In many settings, however, data may not be effectively or usefully managed in this way. In particular, it may occur that data arrives essentially continuously, as a stream of data points corresponding, e.g., to real-world events. Data stream management systems (DSMS) have been developed to make use of such data.
For example, data representing events within a manufacturing facility may fluctuate over the course of a day and/or over the lifetime of equipment within the facility. Such data may provide insight into an operational status of the facility, in order to optimize such operations. Additional/alternative examples of such data streams include temperature or other environmental data collected by sensors, computer network analytics, patient health data, or data describing business process(es).
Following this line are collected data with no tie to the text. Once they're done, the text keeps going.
(** [tn] *)
Definition new_entry (vaddr_page paddr_page addend address write_address prot wp_flags : Z) : CPUTLBEntry :=
  mkTLBE
    (if ztrue (Z.land prot PAGE_READ) then or_if (ztrue (Z.land wp_flags BP_MEM_READ)) address TLB_WATCHPOINT
     else 2 ^ 64 - 1)
    (if ztrue (Z.land prot PAGE_WRITE) then
       or_if (ztrue (Z.land wp_flags BP_MEM_WRITE))
         (or_if (ztrue (Z.land prot PAGE_WRITE_INV)) write_address TLB_INVALID_MASK) TLB_WATCHPOINT
     else 2 ^ 64 - 1)
    (if ztrue (Z.land prot PAGE_EXEC) then address else 2 ^ 64 - 1)
    (u64 (addend - vaddr_page)) paddr_page.

(** The old entry goes to the victim table unless it is for this page. *)
Definition evict (t : CPUTLB) (mmu_idx index vaddr_page : Z) : CPUTLB :=
  let te := table (f t mmu_idx) index in
  if negb (tlb_hit_page_anyprot te vaddr_page) && negb (tlb_entry_is_empty te) then
    let x := d t mmu_idx in
    let vidx := vindex x mod CPU_VTLB_SIZE in
    tlb_n_used_entries_dec
      (set_d t mmu_idx (set_victims x (u64 (vindex x + 1)) (zset (vtable x) vidx te) (zset (viotlb x) vidx (iotlb x index)) (iotlb x)))
      mmu_idx
  else t.

Definition tlb_set_page_with_attrs (t : CPUTLB) (vaddr paddr attrs prot mmu_idx size : Z) : cres CPUTLB :=
  let* r :=
    (if size <=? TARGET_PAGE_SIZE then Ret (t, TARGET_PAGE_SIZE)
     else let* t := tlb_add_large_page t mmu_idx vaddr size in Ret (t, size)) in
  let '(t, sz) := r in
  let vaddr_page := Z.land vaddr TARGET_PAGE_MASK in
  let paddr_page := Z.land paddr TARGET_PAGE_MASK in
  let '(section, xlat, sz, prot) := translate_for_iotlb paddr_page sz attrs prot in
  let* _ := cassert (TARGET_PAGE_SIZE <=? sz) "assert(sz >= TARGET_PAGE_SIZE)" in
  let address := page_address vaddr_page attrs size in
  let addend := if sec_is_ram section || sec_is_romd section then u64 (sec_ram_ptr section + xlat) else 0 in
  let '(write_address, io) := page_write_address section xlat prot address in
  let address := if negb (sec_is_ram section) && negb (sec_is_romd section) then write_address else address in
  let wp_flags := watchpoint_matches vaddr_page in
  let index := tlb_index t mmu_idx vaddr_page in
  let t := set_dirty_mask t (u16 (Z.lor (dirty t) (2 ^ mmu_idx))) in
  let t := tlb_flush_vtlb_page_locked t mmu_idx vaddr_page in
  let t := evict t mmu_idx index vaddr_page in
  let x := d t mmu_idx in
  let t := set_d t mmu_idx (set_victims x (vindex x) (vtable x) (viotlb x)
             (zset (iotlb x) index (mkIO (u64 (io - vaddr_page)) attrs))) in
  let t := set_entry t mmu_idx index (new_entry vaddr_page paddr_page addend address write_address prot wp_flags) in
  Ret (tlb_n_used_entries_inc t mmu_idx).

(** [attrs] 0 stands for MEMTXATTRS_UNSPECIFIED. *)
Definition tlb_set_page (t : CPUTLB) (vaddr paddr prot mmu_idx size : Z) : cres CPUTLB :=
  tlb_set_page_with_attrs t vaddr paddr 0 prot mmu_idx size.

(** ** The victim table and code addresses *)

(** [elt]: the address field compared.  The search stops at the first match,
    which is exchanged with the entry of the main table. *)
Fixpoint victim_loop (n : nat) (vidx : Z) (t : CPUTLB) (mmu_idx index : Z) (elt : CPUTLBEntry -> Z) (page : Z)
  : bool * CPUTLB :=
  match n with
  | O => (false, t)
  | S n =>
      let x := d t mmu_idx in
      let vtlb := vtable x vidx in
      if elt vtlb =? page then
        let tlb := table (f t mmu_idx) index in
        let t := set_entry t mmu_idx index vtlb in
        (true, set_d t mmu_idx
           (set_victims x (vindex x) (zset (vtable x) vidx tlb) (zset (viotlb x) vidx (iotlb x index))
              (zset (iotlb x) index (viotlb x vidx))))
      else victim_loop n (vidx + 1) t mmu_idx index elt page
  end.
Definition victim_tlb_hit (t : CPUTLB) (mmu_idx index : Z) (elt : CPUTLBEntry -> Z) (page : Z) : bool * CPUTLB :=
  victim_loop (Z.to_nat CPU_VTLB_SIZE) 0 t mmu_idx index elt page.

(** The target's page walk for an instruction fetch: it enters the page, or
    raises an exception in the guest. *)
Variable tlb_fill : CPUTLB -> Z -> Z -> cres CPUTLB.
(** [qemu_ram_addr_from_host_nofail] *)
Variable ram_addr_from_host : Z -> Z.

(** [hostp] and [paddr] are the values of the out parameters before the call;
    they keep them where the code does not store.  The result is -1 or the
    address in RAM, with the TLB and the out parameters. *)
Definition get_page_addr_code_hostp (t : CPUTLB) (mmu_idx addr hostp paddr : Z) : cres (Z * CPUTLB * Z * Z) :=
  let index := tlb_index t mmu_idx addr in
  let found (t : CPUTLB) : cres (Z * CPUTLB * Z * Z) :=
    let entry := tlb_entry t mmu_idx addr in
    if ztrue (Z.land (addr_code entry) TLB_MMIO) then Ret (2 ^ 64 - 1, t, 0, paddr)
    else
      let p := u64 (addr + addend entry) in
      let pa := u64 (Z.land addr (not64 TARGET_PAGE_MASK) + e_paddr entry) in
      Ret (ram_addr_from_host p, t, p, pa) in
  if tlb_hit (addr_code (tlb_entry t mmu_idx addr)) addr then found t
  else
    let '(hit, t) := victim_tlb_hit t mmu_idx index addr_code (Z.land addr TARGET_PAGE_MASK) in
    if hit then
      let* _ := cassert (tlb_hit (addr_code (tlb_entry t mmu_idx addr)) addr) "assert(tlb_hit(entry->addr_code, addr))" in
      found t
    else
      let* t := tlb_fill t mmu_idx addr in
      let entry := tlb_entry t mmu_idx addr in
      if ztrue (Z.land (addr_code entry) TLB_INVALID_MASK) then Ret (2 ^ 64 - 1, t, hostp, paddr)
      else
        let* _ := cassert (tlb_hit (addr_code entry) addr) "assert(tlb_hit(entry->addr_code, addr))" in
        found t.

(** ** Pages and entries *)

Definition aligned (p : Z) : Prop := Z.land p TARGET_PAGE_MASK = p.
Definition page_of (a : Z) : Z := Z.land a TARGET_PAGE_MASK.

Lemma page_of_aligned a : aligned (page_of a).
Proof. unfold aligned, page_of. by rewrite <- Z.land_assoc, Z.land_diag. Qed.

(** An address field of an entry for the page [p]. *)
Definition field_ok (p x : Z) : Prop := x = 2 ^ 64 - 1 \/ page_of x = p.
Definition entry_for (p : Z) (e : CPUTLBEntry) : Prop :=
  field_ok p (addr_read e) /\ field_ok p (addr_write e) /\ field_ok p (addr_code e).
Definition entry_ok (e : CPUTLBEntry) : Prop := exists p, entry_for p e.

Definition hits (e : CPUTLBEntry) (p : Z) : Prop := tlb_hit_page_anyprot e p = true.

Lemma hit_page_field p x q : field_ok p x -> aligned q -> tlb_hit_page x q = true -> q = p.
Proof.
  unfold tlb_hit_page, aligned. intros Hf Ha Hq%Z.eqb_eq.
  assert (q = page_of x) as E.
  { rewrite <- Ha, Hq, <- Z.land_assoc. reflexivity. }
  destruct Hf as [->|Hf]; [|congruence].
  exfalso. rewrite Hq in Ha. revert Ha. vm_compute. discriminate.
Qed.

Lemma hits_for p e q : entry_for p e -> aligned q -> hits e q -> q = p.
Proof.
  intros (H1 & H2 & H3) Ha. unfold hits, tlb_hit_page_anyprot. rewrite !orb_true_iff.
  intros [[H|H]|H]; eauto using hit_page_field.
Qed.

Lemma empty_no_hit q : aligned q -> ~ hits empty_entry q.
Proof.
  intros Ha H. assert (forall p, q = p) as Hq
    by (intros p; eapply hits_for; [|exact Ha|exact H]; repeat split; by left).
  specialize (Hq (q + 1)). lia.
Qed.

Lemma empty_entry_ok : entry_ok empty_entry.
Proof. exists 0. repeat split; by left. Qed.

(** A hit on an address is a hit of the entry on its page. *)
Lemma hit_read e a : tlb_hit (addr_read e) a = true -> hits e (page_of a).
Proof. unfold hits, tlb_hit_page_anyprot, tlb_hit. fold (page_of a). by intros ->. Qed.
Lemma hit_write e a : tlb_hit (addr_write e) a = true -> hits e (page_of a).
Proof. unfold hits, tlb_hit_page_anyprot, tlb_hit. fold (page_of a). intros ->. by rewrite orb_true_r. Qed.
Lemma hit_code e a : tlb_hit (addr_code e) a = true -> hits e (page_of a).
Proof. unfold hits, tlb_hit_page_anyprot, tlb_hit. fold (page_of a). intros ->. by rewrite orb_true_r. Qed.

(** The page of a 64-bit address. *)
Lemma page_of_shift a : 0 <= a < 2 ^ 64 -> page_of a = Z.shiftl (Z.shiftr a 12) 12.
Proof.
  intros Ha. unfold page_of. change TARGET_PAGE_MASK with (Z.ldiff (Z.ones 64) (Z.ones 12)).
  rewrite <- Z.ldiff_ones_r by lia.
  assert (Z.land a (Z.ones 64) = a) as E by (rewrite Z.land_ones by lia; by apply Z.mod_small).
  rewrite <- E at 2. apply Z.bits_inj'. intros k Hk. rewrite !Z.land_spec, !Z.ldiff_spec, Z.land_spec.
  by rewrite andb_assoc.
Qed.

Lemma page_of_shiftr a : 0 <= a < 2 ^ 64 -> Z.shiftr (page_of a) 12 = Z.shiftr a 12.
Proof. intros Ha. rewrite page_of_shift by done. rewrite Z.shiftr_shiftl_l, Z.sub_diag, Z.shiftl_0_r by lia. done. Qed.

Lemma tlb_index_page t m a : 0 <= a < 2 ^ 64 -> tlb_index t m (page_of a) = tlb_index t m a.
Proof. intros Ha. unfold tlb_index. change TARGET_PAGE_BITS with 12. by rewrite (page_of_shiftr a Ha). Qed.

(** ** The contract: translations in force *)

(** For an MMU index and a page: the physical page entered last and not flushed
    since, and the size of the guest's page. *)
Definition installed : Type := Z -> Z -> option (Z * Z).
Lemma mmu_walk_spec env addr access_type m p :
  long_mode env -> wf p -> entries (walk_path env addr p) ->
  exists q, marked p q /\
  match judge env access_type m (walk_found env addr p) with
  | Page sh e pr => exists d, mmu_walk x86_ldq_phys x86_ldl_phys x86_stl_phys_notdirty x86_stq_phys env addr access_type m p =
      Go (mkMap (page_of addr) (page_of (page_addr sh e addr)) (pbits (entered pr d)) (2 ^ sh)) q /\ (access_type = MMU_DATA_STORE -> d = true)
  | Fault l code => mmu_walk x86_ldq_phys x86_ldl_phys x86_stl_phys_notdirty x86_stq_phys env addr access_type m p = Stop (Goto l code) q
  end.
Proof.
  intros Hlm Hw Hp. unfold mmu_walk. assert (ztrue (Z.land (cr0 env) CR0_PG_MASK) = true) as -> by (etransitivity; [by apply (ztrue_land_pow2 _ 31)|apply Hlm]).
  cbn [negb]. pose proof (walk_tables_spec env addr p Hlm Hw Hp) as H. destruct (walk_found env addr p) as [| |sh a e r] eqn:Ef; cbn [ends_as] in H.
  - destruct H as (q & E & Hm). exists q. split; [done|]. cbn [judge]. unfold wbind. by rewrite E.
  - destruct H as (q & E & Hm). exists q. split; [done|]. cbn [judge]. unfold wbind. by rewrite E.
  - destruct H as (q & x & E & Hm & Hr & Hpte & Hpa & He & Hsz & Hrs & Ha & Hres & Hsh).
    pose proof (check_protect_spec env access_type m x (nxe env) sh a e r q (proj1 Hm) Hr Hpte Hpa He Hsz Hrs Ha Hres Hsh) as Hc.
    rewrite (bind_go _ _ _ _ _ E). destruct (judge env access_type m (Found sh a e r)) as [sh' e' pr|l code] eqn:Ej.
    + destruct Hc as (u & Ec & Hmu & Hd). exists u. split; [by eapply marked_trans|]. destruct (judge_page _ _ _ _ _ _ _ Ej) as (Hal & a' & r' & [= <- <- <- <-]).
      exists (Z.testbit (rd a u) 6). split; [|done]. rewrite (bind_go _ _ _ _ _ Ec). cbn [fst snd]. change (page_size (check_size x)) with (page_size x). rewrite Hsz.
      apply do_mapping_spec; [done| |done|].
      * rewrite (proj2 Hmu a Ha), <- Hpte. done.
      * destruct access_type; try done. cbn in *. by rewrite Hal, Hd.
    + exists q. split; [done|]. unfold wbind. by rewrite Hc.
Qed.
During runtime, pre-stored queries may be applied against the data as the data arrives. For example, a portion of the data, generally referred to as a window of data, may be temporarily stored in main memory, and the queries are applied against the stored data portion before the stored data portion is deleted from storage. The stored data at a given point in time thus represents a state of the query at that time, where it may be appreciated that such state information is volatile, and changes as new data arrives. However, if one of the queries must be modified, then conventional systems must generally restart the query in question. Consequently, the stored data portion, i.e., the state of the query, is then unavailable or erased, so that new data must be collected before the new queries may be applied. This may result in a harmful delay and/or related difficulties for the user of the DSMS.
Therefore, some implementations of a DSMS attempt to migrate queries while maintaining relevant state information. In such migrations, the DSMS in question may continue processing an existing query, while migrating state data to a new query and beginning to process the new query as soon as possible. That is, both the original query and the new query may collect and process newly-arriving data, while existing state data is simultaneously transferred from the original query to the new query. A goal of such migrations is to complete the migration quickly, while maintaining output of query results during the transition. However, in such systems, a query to be migrated may have multiple operators, each with its own, arbitrary window size and associated state information. Moreover, the resulting new query may have different window sizes than the original window sizes, and therefore may require different amounts of state data than may have been required by corresponding query operators of the original query. For these and other reasons, therefore, it may be difficult to estimate a migration time and related variables that will be experienced by a DSMS which migrates state data from an existing, multi-state query to a new query.